If there is a ranking of countries in respect of observance of standards of sanitation and hygiene, one can be sure that India would figure close to the bottom. Some time ago, a British MP, Lucy Ivimy, was reported to have said that Indians did not know how to dispose of their rubbish and are congenital litterbugs.

From time to time, in their unguarded moments, highly placed persons in advanced industrial countries have burst out against Indians for being filthy and dirty in their ways of life. A majority of visitors to India from those countries complain of “Delhi belly” within a few hours of arrival, and some fall seriously ill.

There is no point in getting infuriated or defensive about this. The general lack of cleanliness and hygiene hits the eye wherever one goes in India — hotels, hospitals, households, work places, railway trains, airplanes and, yes, temples. Indians think nothing of spitting whenever they like and wherever they choose, and living in surroundings which they themselves make unliveable by their dirty habits.

The Indian Public Health Association has regularly been reporting the “scary situation” in Indian hotels, restaurants and eateries. The last, in particular, do not follow hygienic practices, use unclean containers, utensils and cups and plates and are often located near open drains or garbage bins.

Most mid-day meal kitchens in schools are no better.

DIRTIEST CLOTHES

Recently, Minister of Rural Development Jairam Ramesh courted a controversy with his remark that India needed more toilets than temples. Open defecation has become so rooted in India that even when toilet facilities are provided, the spaces round temple complexes, temple tanks, beaches, parks, pavements, and indeed, any open area are covered with faecal matter.

Some years ago, while staying at the Guest House of an undertaking, I watched with disbelief the wife of a fellow-guest occupying another room letting her child out into the compound to do its business. When I asked her why she was doing it when there was a good attached bath-room, she blandly said that the child was not comfortable with any other mode of evacuation. True story!

If one wants to keep one’s sanity, one should avoid entering the kitchen of a hotel or even an ordinary household. I sometimes wonder how we are still alive eating at our hotels. At the dining hall of a posh mansion hired out for weddings, I noticed stacks of dahi vadas and jalebis kept covered by the dirtiest clothes I ever saw.

Here are some sample findings from a published study conducted by Hygiene Council and supported by Reckitt Benckiser:

All swabbed kitchen cloths in India are heavily contaminated and found to be the dirtiest item in Indian households; in 92 per cent cases, chopping boards and knives are found to be contaminated; 45 per cent of home makers do not wash fruit and 51 per cent of them do not wash vegetables before eating; only 44 per cent of them clean and disinfect their child's lunch box every day; only 44 per cent of children are made to wash their hands after playing outside.

INTRIGUING FEATURE

The other day, filth and muck reportedly prevented the Minister of Shipping G. K. Vasan from stepping on to the Chennai beach from where he wanted to watch the tugging away of a stranded tanker.

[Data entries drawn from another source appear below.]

(* ===== verification/TxPool.v ===== *)
(** * TxPool: the transaction pool

    pkg/txpool/txpool.go: the transactions by ID, the lists per account and
    the fee queue, the operations [Add], [Remove], the evictions, the
    reorganisation that promotes transactions, and the handlers of the peer
    messages.

    The operations run in a state monad over the pool whose results are
    [Returns], [Panics] and [Blocks]: the pool's RWMutex is part of the state,
    and taking it while the same call already holds it never returns.  The
    goroutines of [reorg] touch the lists of different accounts; they run one
    after the other, in the order of the map iteration.  The application's
    [VerifyTransaction], [conn.Publish], the clock and the iteration order of
    Go maps are parameters, and those of an operation may differ from those of
    the one before. *)

From S2P Require Import Prelude Collection Heap Codec CodecSpec Message Crypto BlockTypes Block TxList.

(** ** The environment *)

Class PoolEnv := {
  (** the [Result] of the response, [None] for an error.  An operation asks at
      most once about a transaction, so that a function describes what a stateful
      application answers during it; each operation of a run has its own. *)
  abi_VerifyTransaction : Transaction → option Z;
  (** whether the announcement is published without error *)
  conn_Publish : bytes → bool;
  (** [for k, v := range m] *)
  iterate : ∀ {A}, gmap bytes A → list (bytes * A);
}.

Class PoolEnvLaws `{PoolEnv} := {
  iterate_Permutation : ∀ {A} (m : gmap bytes A), iterate m ≡ₚ map_to_list m;
}.

Definition TxVerifyResultInvalid : Z := -1.
Definition TxVerifyResultPending : Z := 0.
Definition TxVerifyResultOk : Z := 1.

Definition maxTransactionResponse : Z := 100.

Record TransactionPoolConfig := mkTransactionPoolConfig {
  tc_MaxTransactions : Z;
  tc_MaxTransactionsPerAccount : Z;
  tc_TransactionExpiryTime : Z;
  tc_MinEntranceFeePriority : Z;
  tc_MinReplacementFeeDifference : Z;
}.

Definition SetDefault (c : TransactionPoolConfig) : TransactionPoolConfig :=
  let default d x := if x =? 0 then d else x in
  mkTransactionPoolConfig
    (default 4096 (tc_MaxTransactions c))
    (default 64 (tc_MaxTransactionsPerAccount c))
    (default (3 * 60 * 60) (tc_TransactionExpiryTime c))
    (tc_MinEntranceFeePriority c)
    (default 1 (tc_MinReplacementFeeDifference c)).

Inductive mutex := Unlocked | RLocked | Locked.

Record TransactionPool := mkTransactionPool {
  tp_mutex : mutex;
  tp_allTransactions : gmap bytes TransactionWithFeePriority;
  tp_perAccount : gmap bytes addressTransactions;
  tp_feePriorityQueue : list TransactionWithFeePriority;
  tp_config : TransactionPoolConfig;
}.

Definition set_tp_mutex (m : mutex) (t : TransactionPool) : TransactionPool :=
  mkTransactionPool m (tp_allTransactions t) (tp_perAccount t) (tp_feePriorityQueue t) (tp_config t).
Definition set_tp_allTransactions m (t : TransactionPool) : TransactionPool :=
  mkTransactionPool (tp_mutex t) m (tp_perAccount t) (tp_feePriorityQueue t) (tp_config t).
Definition set_tp_perAccount m (t : TransactionPool) : TransactionPool :=
  mkTransactionPool (tp_mutex t) (tp_allTransactions t) m (tp_feePriorityQueue t) (tp_config t).
Definition set_tp_feePriorityQueue q (t : TransactionPool) : TransactionPool :=
  mkTransactionPool (tp_mutex t) (tp_allTransactions t) (tp_perAccount t) q (tp_config t).
(* ===== verification/Selector.v ===== *)
(** * Selector: the transactions of a generated block

    pkg/generator/selector.go and the transaction selection of generator.go
    ([selectTransactionsByFee], [limitTransactionsWithSize]) with the calls of
    abi_caller.go they make.  The application is a state with the two calls the
    selection needs; the iteration order of Go maps is a parameter, as in the
    transaction pool. *)

From S2P Require Import Prelude Collection Heap Codec Crypto BlockTypes Block TxList TxPool.

(** ** selector.go *)

Record FeeTransaction := mkFeeTransaction { ft_Transaction : Transaction; ft_FeePriority : Z }.

Definition FeePriorityTransactions_Less (x y : FeeTransaction) : bool :=
  u64 (ft_FeePriority y) <? u64 (ft_FeePriority x).

Definition byNonce (x y : FeeTransaction) : bool :=
  tx_Nonce (ft_Transaction x) <? tx_Nonce (ft_Transaction y).

Abbreviation senders := (gmap bytes (list FeeTransaction)).

Section selector.
Context `{Hasher}.

(** The first loop: the transactions per sender in the order of the pool. *)
Fixpoint group_by_sender (transactions : list Transaction) (result : senders) : res senders :=
  match transactions with
  | [] => Ok result
  | tx :: transactions =>
      sender ← SenderAddress tx;
      let senderMap := default [] (result !! sender) in
      if u64 (tx_size tx) =? 0 then Panic
      else
        let priority := tx_Fee tx / u64 (tx_size tx) in
        let senderMap := senderMap ++ [mkFeeTransaction tx (i64 priority)] in
        group_by_sender transactions (<[sender := senderMap]> result)
  end.

(** [for key, val := range result { sort.Slice(val, ...) }]. *)
Definition sort_senders (result : senders) : senders := sort_slice byNonce <$> result.

Definition getSortedTransactionMapByNonce (transactions : list Transaction) : res senders :=
  result ← group_by_sender transactions ∅;
  Ok (sort_senders result).
End selector.

(** ** The application *)

(** [client.VerifyTransaction] and [client.ExecuteTransaction]: the [Result]
    of the response, [None] for an error. *)
Class ABI (St : Type) := {
  client_VerifyTransaction : St → Transaction → option Z * St;
  client_ExecuteTransaction : St → BlockHeader → list BlockAsset → Transaction → option Z * St;
}.

Definition TxExecuteResultInvalid : Z := -1.

(** Whether the calls of the [stateExecuter] succeed. *)
Definition VerifyTransaction `{ABI St} (tx : Transaction) (s : St) : bool * St :=
  let '(r, s) := client_VerifyTransaction s tx in
  (bool_decide (r = Some TxVerifyResultOk), s).

Definition ExecuteTransaction `{ABI St} (header : BlockHeader) (assets : list BlockAsset) (tx : Transaction) (s : St)
    : bool * St :=
  let '(r, s) := client_ExecuteTransaction s header assets tx in
  (match r with Some r => negb (r =? TxExecuteResultInvalid) | None => false end, s).

(** ** generator.go *)

Section select.
Context `{Hasher, PoolEnv, ABI St}.
Context (header : BlockHeader) (assets : list BlockAsset) (maxSize : Z).

(** The heap with the lowest nonce of every sender. *)
Fixpoint push_lowest (l : list (bytes * list FeeTransaction)) (priorityTx : list FeeTransaction) : res (list FeeTransaction) :=
  match l with
  | [] => Ok priorityTx
  | (_, []) :: _ => Panic
  | (_, lowestNonce :: _) :: l => push_lowest l (Push FeePriorityTransactions_Less lowestNonce priorityTx)
  end.
#[export] Hint Resolve InsertAssetsRequest_reads : reads.

Lemma InsertAssetsRequest_total strict : Total 0 (InsertAssetsRequest_DecodeFromReader strict).
Proof. unfold InsertAssetsRequest_DecodeFromReader. solve_total. Qed.
#[export] Hint Resolve InsertAssetsRequest_total : go.

#[export] Instance InsertAssetsRequest_Message : Message InsertAssetsRequest :=
  { Encode := InsertAssetsRequest_Encode; DecodeFromReader := InsertAssetsRequest_DecodeFromReader; msg_ok := InsertAssetsRequest_ok }.
#[export] Instance InsertAssetsRequest_MessageLaws : MessageLaws InsertAssetsRequest.
Proof. split. eexists. intros. by apply InsertAssetsRequest_reads. Qed.

Record InsertAssetsResponse := mkInsertAssetsResponse {
  InsertAssetsResponse_Assets : list BlockAsset;
}.

Definition InsertAssetsResponse_Encode `{Norm} (e : InsertAssetsResponse) : bytes :=
  Result (NewWriter
    |> (λ w, foldl (λ w val, WriteEncodable 1 (Some (BlockAsset_Encode val)) w) w (InsertAssetsResponse_Assets e))).

Definition InsertAssetsResponse_DecodeFromReader `{Norm} (strict : bool) (r : Reader) : res (InsertAssetsResponse * Reader) :=
  '(Assets_, r) ← ReadDecodables 1 (BlockAsset_DecodeFromReader false) r;
  Ok (mkInsertAssetsResponse Assets_, r).

Definition InsertAssetsResponse_ok `{Norm} (e : InsertAssetsResponse) : Prop :=
  Forall BlockAsset_ok (InsertAssetsResponse_Assets e).

Lemma InsertAssetsResponse_reads `{Norm, !NormLaws} strict e :
  InsertAssetsResponse_ok e → Reads 1 2 (InsertAssetsResponse_DecodeFromReader strict) (InsertAssetsResponse_Encode e) e.
Proof.
  intros Hok. destruct e. unfold InsertAssetsResponse_ok, InsertAssetsResponse_DecodeFromReader, InsertAssetsResponse_Encode in *. solve_reads.
Qed.

#[export] Hint Resolve InsertAssetsResponse_reads : reads.

Lemma InsertAssetsResponse_total `{Norm} strict : Total 0 (InsertAssetsResponse_DecodeFromReader strict).
Proof. unfold InsertAssetsResponse_DecodeFromReader. solve_total. Qed.
#[export] Hint Resolve InsertAssetsResponse_total : go.

#[export] Instance InsertAssetsResponse_Message `{Norm} : Message InsertAssetsResponse :=
  { Encode := InsertAssetsResponse_Encode; DecodeFromReader := InsertAssetsResponse_DecodeFromReader; msg_ok := InsertAssetsResponse_ok }.
#[export] Instance InsertAssetsResponse_MessageLaws `{Norm, !NormLaws} : MessageLaws InsertAssetsResponse.
Proof. split. eexists. intros. by apply InsertAssetsResponse_reads. Qed.

Record VerifyAssetsRequest := mkVerifyAssetsRequest {
  VerifyAssetsRequest_ContextID : bytes;
  VerifyAssetsRequest_Assets : list BlockAsset;
}.

Definition VerifyAssetsRequest_Encode `{Norm} (e : VerifyAssetsRequest) : bytes :=
  Result (NewWriter
    |> WriteBytes 1 (VerifyAssetsRequest_ContextID e)
    |> (λ w, foldl (λ w val, WriteEncodable 2 (Some (BlockAsset_Encode val)) w) w (VerifyAssetsRequest_Assets e))).

Definition VerifyAssetsRequest_DecodeFromReader `{Norm} (strict : bool) (r : Reader) : res (VerifyAssetsRequest * Reader) :=
  '(ContextID_, r) ← ReadBytes 1 strict r;
  '(Assets_, r) ← ReadDecodables 2 (BlockAsset_DecodeFromReader false) r;
  Ok (mkVerifyAssetsRequest ContextID_ Assets_, r).

Definition VerifyAssetsRequest_ok `{Norm} (e : VerifyAssetsRequest) : Prop :=
  Forall BlockAsset_ok (VerifyAssetsRequest_Assets e).

Lemma VerifyAssetsRequest_reads `{Norm, !NormLaws} strict e :
  VerifyAssetsRequest_ok e → Reads 1 3 (VerifyAssetsRequest_DecodeFromReader strict) (VerifyAssetsRequest_Encode e) e.
Proof.
  intros Hok. destruct e. unfold VerifyAssetsRequest_ok, VerifyAssetsRequest_DecodeFromReader, VerifyAssetsRequest_Encode in *. solve_reads.
Qed.

#[export] Hint Resolve VerifyAssetsRequest_reads : reads.

Lemma VerifyAssetsRequest_total `{Norm} strict : Total 0 (VerifyAssetsRequest_DecodeFromReader strict).
Proof. unfold VerifyAssetsRequest_DecodeFromReader. solve_total. Qed.
#[export] Hint Resolve VerifyAssetsRequest_total : go.

#[export] Instance VerifyAssetsRequest_Message `{Norm} : Message VerifyAssetsRequest :=
  { Encode := VerifyAssetsRequest_Encode; DecodeFromReader := VerifyAssetsRequest_DecodeFromReader; msg_ok := VerifyAssetsRequest_ok }.
#[export] Instance VerifyAssetsRequest_MessageLaws `{Norm, !NormLaws} : MessageLaws VerifyAssetsRequest.
Proof. split. eexists. intros. by apply VerifyAssetsRequest_reads. Qed.

Record LabiConsensus := mkLabiConsensus {
  LabiConsensus_CurrentValidators : list LabiValidator;
  LabiConsensus_ImplyMaxPrevote : bool;
  LabiConsensus_MaxHeightCertified : Z;
  LabiConsensus_CertificateThreshold : Z;
}.

Definition LabiConsensus_Encode (e : LabiConsensus) : bytes :=
  Result (NewWriter
    |> (λ w, foldl (λ w val, WriteEncodable 1 (Some (LabiValidator_Encode val)) w) w (LabiConsensus_CurrentValidators e))
    |> WriteBool 2 (LabiConsensus_ImplyMaxPrevote e)
    |> WriteUInt32 3 (LabiConsensus_MaxHeightCertified e)
    |> WriteUInt 4 (LabiConsensus_CertificateThreshold e)).

Definition LabiConsensus_DecodeFromReader (strict : bool) (r : Reader) : res (LabiConsensus * Reader) :=
  '(CurrentValidators_, r) ← ReadDecodables 1 (LabiValidator_DecodeFromReader false) r;
  '(ImplyMaxPrevote_, r) ← ReadBool 2 strict r;
  '(MaxHeightCertified_, r) ← ReadUInt32 3 strict r;
  '(CertificateThreshold_, r) ← ReadUInt 4 strict r;
  Ok (mkLabiConsensus CurrentValidators_ ImplyMaxPrevote_ MaxHeightCertified_
    CertificateThreshold_, r).

Definition LabiConsensus_zero : LabiConsensus := mkLabiConsensus [] false 0 0.

Definition LabiConsensus_ok (e : LabiConsensus) : Prop :=
  Forall LabiValidator_ok (LabiConsensus_CurrentValidators e) ∧
  u32_ok (LabiConsensus_MaxHeightCertified e) ∧ u64_ok (LabiConsensus_CertificateThreshold e).

Lemma LabiConsensus_reads strict e :
  LabiConsensus_ok e → Reads 1 5 (LabiConsensus_DecodeFromReader strict) (LabiConsensus_Encode e) e.
Proof.
  intros Hok. destruct e. unfold LabiConsensus_ok, LabiConsensus_DecodeFromReader, LabiConsensus_Encode in *. solve_reads.
Qed.

#[export] Hint Resolve LabiConsensus_reads : reads.

#[export] Instance LabiConsensus_Message : Message LabiConsensus :=
  { Encode := LabiConsensus_Encode; DecodeFromReader := LabiConsensus_DecodeFromReader; msg_ok := LabiConsensus_ok }.
#[export] Instance LabiConsensus_MessageLaws : MessageLaws LabiConsensus.
Proof. split. eexists. intros. by apply LabiConsensus_reads. Qed.

Record BeforeTransactionsExecuteRequest := mkBeforeTransactionsExecuteRequest {
  BeforeTransactionsExecuteRequest_ContextID : bytes;
  BeforeTransactionsExecuteRequest_Assets : list BlockAsset;
  BeforeTransactionsExecuteRequest_Consensus : option LabiConsensus;
}.

Definition BeforeTransactionsExecuteRequest_Encode `{Norm} (e : BeforeTransactionsExecuteRequest) : bytes :=
  Result (NewWriter
    |> WriteBytes 1 (BeforeTransactionsExecuteRequest_ContextID e)
    |> (λ w, foldl (λ w val, WriteEncodable 2 (Some (BlockAsset_Encode val)) w) w (BeforeTransactionsExecuteRequest_Assets e))
    |> WriteEncodable 3 (LabiConsensus_Encode <$> BeforeTransactionsExecuteRequest_Consensus e)).

Definition BeforeTransactionsExecuteRequest_DecodeFromReader `{Norm} (strict : bool) (r : Reader) : res (BeforeTransactionsExecuteRequest * Reader) :=
  '(ContextID_, r) ← ReadBytes 1 strict r;
  '(Assets_, r) ← ReadDecodables 2 (BlockAsset_DecodeFromReader false) r;
  '(Consensus_, r) ← ReadDecodable 3 LabiConsensus_zero (LabiConsensus_DecodeFromReader false) strict r;
  Ok (mkBeforeTransactionsExecuteRequest ContextID_ Assets_ (Some Consensus_), r).

Definition BeforeTransactionsExecuteRequest_ok `{Norm} (e : BeforeTransactionsExecuteRequest) : Prop :=
  Forall BlockAsset_ok (BeforeTransactionsExecuteRequest_Assets e) ∧
  (∃ c, BeforeTransactionsExecuteRequest_Consensus e = Some c ∧ LabiConsensus_ok c).

Lemma BeforeTransactionsExecuteRequest_reads `{Norm, !NormLaws} strict e :
  BeforeTransactionsExecuteRequest_ok e → Reads 1 4 (BeforeTransactionsExecuteRequest_DecodeFromReader strict) (BeforeTransactionsExecuteRequest_Encode e) e.
Proof.
  intros Hok. destruct e. unfold BeforeTransactionsExecuteRequest_ok, BeforeTransactionsExecuteRequest_DecodeFromReader, BeforeTransactionsExecuteRequest_Encode in *. solve_reads.
Qed.

#[export] Hint Resolve BeforeTransactionsExecuteRequest_reads : reads.

#[export] Instance BeforeTransactionsExecuteRequest_Message `{Norm} : Message BeforeTransactionsExecuteRequest :=
  { Encode := BeforeTransactionsExecuteRequest_Encode; DecodeFromReader := BeforeTransactionsExecuteRequest_DecodeFromReader; msg_ok := BeforeTransactionsExecuteRequest_ok }.
#[export] Instance BeforeTransactionsExecuteRequest_MessageLaws `{Norm, !NormLaws} : MessageLaws BeforeTransactionsExecuteRequest.
Proof. split. eexists. intros. by apply BeforeTransactionsExecuteRequest_reads. Qed.

Record BeforeTransactionsExecuteResponse := mkBeforeTransactionsExecuteResponse {
  BeforeTransactionsExecuteResponse_Events : list Event;
}.

Definition BeforeTransactionsExecuteResponse_Encode `{Norm} (e : BeforeTransactionsExecuteResponse) : bytes :=
  Result (NewWriter
    |> (λ w, foldl (λ w val, WriteEncodable 1 (Some (Event_Encode val)) w) w (BeforeTransactionsExecuteResponse_Events e))).

Definition BeforeTransactionsExecuteResponse_DecodeFromReader `{Norm} (strict : bool) (r : Reader) : res (BeforeTransactionsExecuteResponse * Reader) :=
  '(Events_, r) ← ReadDecodables 1 (Event_DecodeFromReader false) r;
  Ok (mkBeforeTransactionsExecuteResponse Events_, r).

Definition BeforeTransactionsExecuteResponse_ok `{Norm} (e : BeforeTransactionsExecuteResponse) : Prop :=
  Forall Event_ok (BeforeTransactionsExecuteResponse_Events e).

Lemma BeforeTransactionsExecuteResponse_reads `{Norm, !NormLaws} strict e :
  BeforeTransactionsExecuteResponse_ok e → Reads 1 2 (BeforeTransactionsExecuteResponse_DecodeFromReader strict) (BeforeTransactionsExecuteResponse_Encode e) e.
Proof.
  intros Hok. destruct e. unfold BeforeTransactionsExecuteResponse_ok, BeforeTransactionsExecuteResponse_DecodeFromReader, BeforeTransactionsExecuteResponse_Encode in *. solve_reads.
Qed.

#[export] Hint Resolve BeforeTransactionsExecuteResponse_reads : reads.

Lemma BeforeTransactionsExecuteResponse_total `{Norm} strict : Total 0 (BeforeTransactionsExecuteResponse_DecodeFromReader strict).
Proof. unfold BeforeTransactionsExecuteResponse_DecodeFromReader. solve_total. Qed.
#[export] Hint Resolve BeforeTransactionsExecuteResponse_total : go.

#[export] Instance BeforeTransactionsExecuteResponse_Message `{Norm} : Message BeforeTransactionsExecuteResponse :=
  { Encode := BeforeTransactionsExecuteResponse_Encode; DecodeFromReader := BeforeTransactionsExecuteResponse_DecodeFromReader; msg_ok := BeforeTransactionsExecuteResponse_ok }.
#[export] Instance BeforeTransactionsExecuteResponse_MessageLaws `{Norm, !NormLaws} : MessageLaws BeforeTransactionsExecuteResponse.
Proof. split. eexists. intros. by apply BeforeTransactionsExecuteResponse_reads. Qed.

Record AfterTransactionsExecuteRequest := mkAfterTransactionsExecuteRequest {
  AfterTransactionsExecuteRequest_ContextID : bytes;
  AfterTransactionsExecuteRequest_Assets : list BlockAsset;
  AfterTransactionsExecuteRequest_Consensus : option LabiConsensus;
  AfterTransactionsExecuteRequest_Transactions : list Transaction;
}.

Definition AfterTransactionsExecuteRequest_Encode `{Norm} (e : AfterTransactionsExecuteRequest) : bytes :=
  Result (NewWriter
    |> WriteBytes 1 (AfterTransactionsExecuteRequest_ContextID e)
    |> (λ w, foldl (λ w val, WriteEncodable 2 (Some (BlockAsset_Encode val)) w) w (AfterTransactionsExecuteRequest_Assets e))
    |> WriteEncodable 3 (LabiConsensus_Encode <$> AfterTransactionsExecuteRequest_Consensus e)
    |> (λ w, foldl (λ w val, WriteEncodable 4 (Some (Transaction_Encode val)) w) w (AfterTransactionsExecuteRequest_Transactions e))).

Definition AfterTransactionsExecuteRequest_DecodeFromReader `{Norm} (strict : bool) (r : Reader) : res (AfterTransactionsExecuteRequest * Reader) :=
  '(ContextID_, r) ← ReadBytes 1 strict r;
  '(Assets_, r) ← ReadDecodables 2 (BlockAsset_DecodeFromReader false) r;
  '(Consensus_, r) ← ReadDecodable 3 LabiConsensus_zero (LabiConsensus_DecodeFromReader false) strict r;
  '(Transactions_, r) ← ReadDecodables 4 (Transaction_DecodeFromReader false) r;
  Ok (mkAfterTransactionsExecuteRequest ContextID_ Assets_ (Some Consensus_) Transactions_, r).

Definition AfterTransactionsExecuteRequest_ok `{Norm} (e : AfterTransactionsExecuteRequest) : Prop :=
  Forall BlockAsset_ok (AfterTransactionsExecuteRequest_Assets e) ∧
  (∃ c, AfterTransactionsExecuteRequest_Consensus e = Some c ∧ LabiConsensus_ok c) ∧
  Forall Transaction_ok (AfterTransactionsExecuteRequest_Transactions e).

Lemma AfterTransactionsExecuteRequest_reads `{Norm, !NormLaws} strict e :
  AfterTransactionsExecuteRequest_ok e → Reads 1 5 (AfterTransactionsExecuteRequest_DecodeFromReader strict) (AfterTransactionsExecuteRequest_Encode e) e.
Proof.
  intros Hok. destruct e. unfold AfterTransactionsExecuteRequest_ok, AfterTransactionsExecuteRequest_DecodeFromReader, AfterTransactionsExecuteRequest_Encode in *. solve_reads.
Qed.

#[export] Hint Resolve AfterTransactionsExecuteRequest_reads : reads.

#[export] Instance AfterTransactionsExecuteRequest_Message `{Norm} : Message AfterTransactionsExecuteRequest :=
  { Encode := AfterTransactionsExecuteRequest_Encode; DecodeFromReader := AfterTransactionsExecuteRequest_DecodeFromReader; msg_ok := AfterTransactionsExecuteRequest_ok }.
#[export] Instance AfterTransactionsExecuteRequest_MessageLaws `{Norm, !NormLaws} : MessageLaws AfterTransactionsExecuteRequest.
Proof. split. eexists. intros. by apply AfterTransactionsExecuteRequest_reads. Qed.

Record AfterTransactionsExecuteResponse := mkAfterTransactionsExecuteResponse {
  AfterTransactionsExecuteResponse_Events : list Event;
  AfterTransactionsExecuteResponse_PreCommitThreshold : Z;
  AfterTransactionsExecuteResponse_CertificateThreshold : Z;
  AfterTransactionsExecuteResponse_NextValidators : list LabiValidator;
}.
#[export] Instance EventChangeValidator_Message : Message EventChangeValidator :=
  { Encode := EventChangeValidator_Encode; DecodeFromReader := EventChangeValidator_DecodeFromReader; msg_ok := EventChangeValidator_ok }.
#[export] Instance EventChangeValidator_MessageLaws : MessageLaws EventChangeValidator.
Proof. split. eexists. intros. by apply EventChangeValidator_reads. Qed.

Record EventBlockFinalizeMessage := mkEventBlockFinalizeMessage {
  EventBlockFinalizeMessage_Original : Z;
  EventBlockFinalizeMessage_Next : Z;
  EventBlockFinalizeMessage_Trigger : option BlockHeader;
}.

Definition EventBlockFinalizeMessage_Encode (e : EventBlockFinalizeMessage) : bytes :=
  Result (NewWriter
    |> WriteUInt32 1 (EventBlockFinalizeMessage_Original e)
    |> WriteUInt32 2 (EventBlockFinalizeMessage_Next e)
    |> WriteEncodable 3 (BlockHeader_Encode <$> EventBlockFinalizeMessage_Trigger e)).

Definition EventBlockFinalizeMessage_DecodeFromReader (strict : bool) (r : Reader) : res (EventBlockFinalizeMessage * Reader) :=
  '(Original_, r) ← ReadUInt32 1 strict r;
  '(Next_, r) ← ReadUInt32 2 strict r;
  '(Trigger_, r) ← ReadDecodable 3 BlockHeader_zero (BlockHeader_DecodeFromReader false) strict r;
  Ok (mkEventBlockFinalizeMessage Original_ Next_ (Some Trigger_), r).

Definition EventBlockFinalizeMessage_ok (e : EventBlockFinalizeMessage) : Prop :=
  u32_ok (EventBlockFinalizeMessage_Original e) ∧ u32_ok (EventBlockFinalizeMessage_Next e) ∧
  (∃ c, EventBlockFinalizeMessage_Trigger e = Some c ∧ BlockHeader_ok c).

Lemma EventBlockFinalizeMessage_reads strict e :
  EventBlockFinalizeMessage_ok e → Reads 1 4 (EventBlockFinalizeMessage_DecodeFromReader strict) (EventBlockFinalizeMessage_Encode e) e.
Proof.
  intros Hok. destruct e. unfold EventBlockFinalizeMessage_ok, EventBlockFinalizeMessage_DecodeFromReader, EventBlockFinalizeMessage_Encode in *. solve_reads.
Qed.

#[export] Hint Resolve EventBlockFinalizeMessage_reads : reads.

#[export] Instance EventBlockFinalizeMessage_Message : Message EventBlockFinalizeMessage :=
  { Encode := EventBlockFinalizeMessage_Encode; DecodeFromReader := EventBlockFinalizeMessage_DecodeFromReader; msg_ok := EventBlockFinalizeMessage_ok }.
#[export] Instance EventBlockFinalizeMessage_MessageLaws : MessageLaws EventBlockFinalizeMessage.
Proof. split. eexists. intros. by apply EventBlockFinalizeMessage_reads. Qed.

(** The sorts stay in the pool. *)
Definition Pool_Select (maxHeightPrecommited limit : Z) (p : Pool) : res (list SingleCommit * Pool) :=
  let max := if CommitRangeStored <? maxHeightPrecommited then u32 (maxHeightPrecommited - CommitRangeStored) else 0 in
  let p := mkPool (SingleCommits_Sort (nonGossiped p)) (gossiped p) in
  let result := SingleCommits_GetUntil max (nonGossiped p) in
  if limit <=? len result then r ← take_limit limit result; Ok (r, p)
  else
    let p := mkPool (nonGossiped p) (SingleCommits_Sort (gossiped p)) in
    let result := result ++ SingleCommits_GetUntil max (gossiped p) in
    if limit <=? len result then r ← take_limit limit result; Ok (r, p)
    else
      let result := result ++ SingleCommits_GetLargestWithLimit (limit - len result) true (nonGossiped p) in
      if limit <=? len result then r ← take_limit limit result; Ok (r, p)
      else
        let result := result ++ SingleCommits_GetLargestWithLimit (limit - len result) false (nonGossiped p) in
        if limit <=? len result then r ← take_limit limit result; Ok (r, p)
        else Ok (result, p).

Definition Pool_Get (height : Z) (p : Pool) : list SingleCommit :=
  let at_height := List.filter (λ sc, SingleCommit_height sc =? height) in
  at_height (gossiped p) ++ at_height (nonGossiped p).

Definition Pool_Upgrade (commits : list SingleCommit) (p : Pool) : Pool :=
  let up := List.filter (λ commit, SingleCommits_has commit commits) (nonGossiped p) in
  let remaining := List.filter (λ commit, negb (SingleCommits_has commit commits)) (nonGossiped p) in
  mkPool remaining (gossiped p ++ up).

One would presume that at least the passengers travelling air-conditioned classes in Indian trains paying costly fares would come from more hygienically sensitive strata of society. But no: Within a few hours, the coaches are choked with all kinds of litter, commodes are blocked with all kinds of stuff, flushes rendered dysfunctional and washbasins put out of use.

Even as Indians, we are forced to recoil with horror at the infinite tolerance of fellow Indians to pile-ups of garbage, overflowing sewage, open drains and generally foul-smelling environs. Governments too naturally reflect the same traits. Go to any government hospital, for instance.

An intriguing feature of this scenario is the general appearance of cleanliness and tidiness of churches, mosque, gurdwaras and Buddhist and Jain places of worship in contrast to the repelling conditions of Hindu temples and related establishments.

Are Indians, then, by nature oblivious to standards of hygiene? And among Indians, are Hindus more indifferent in these respects than others?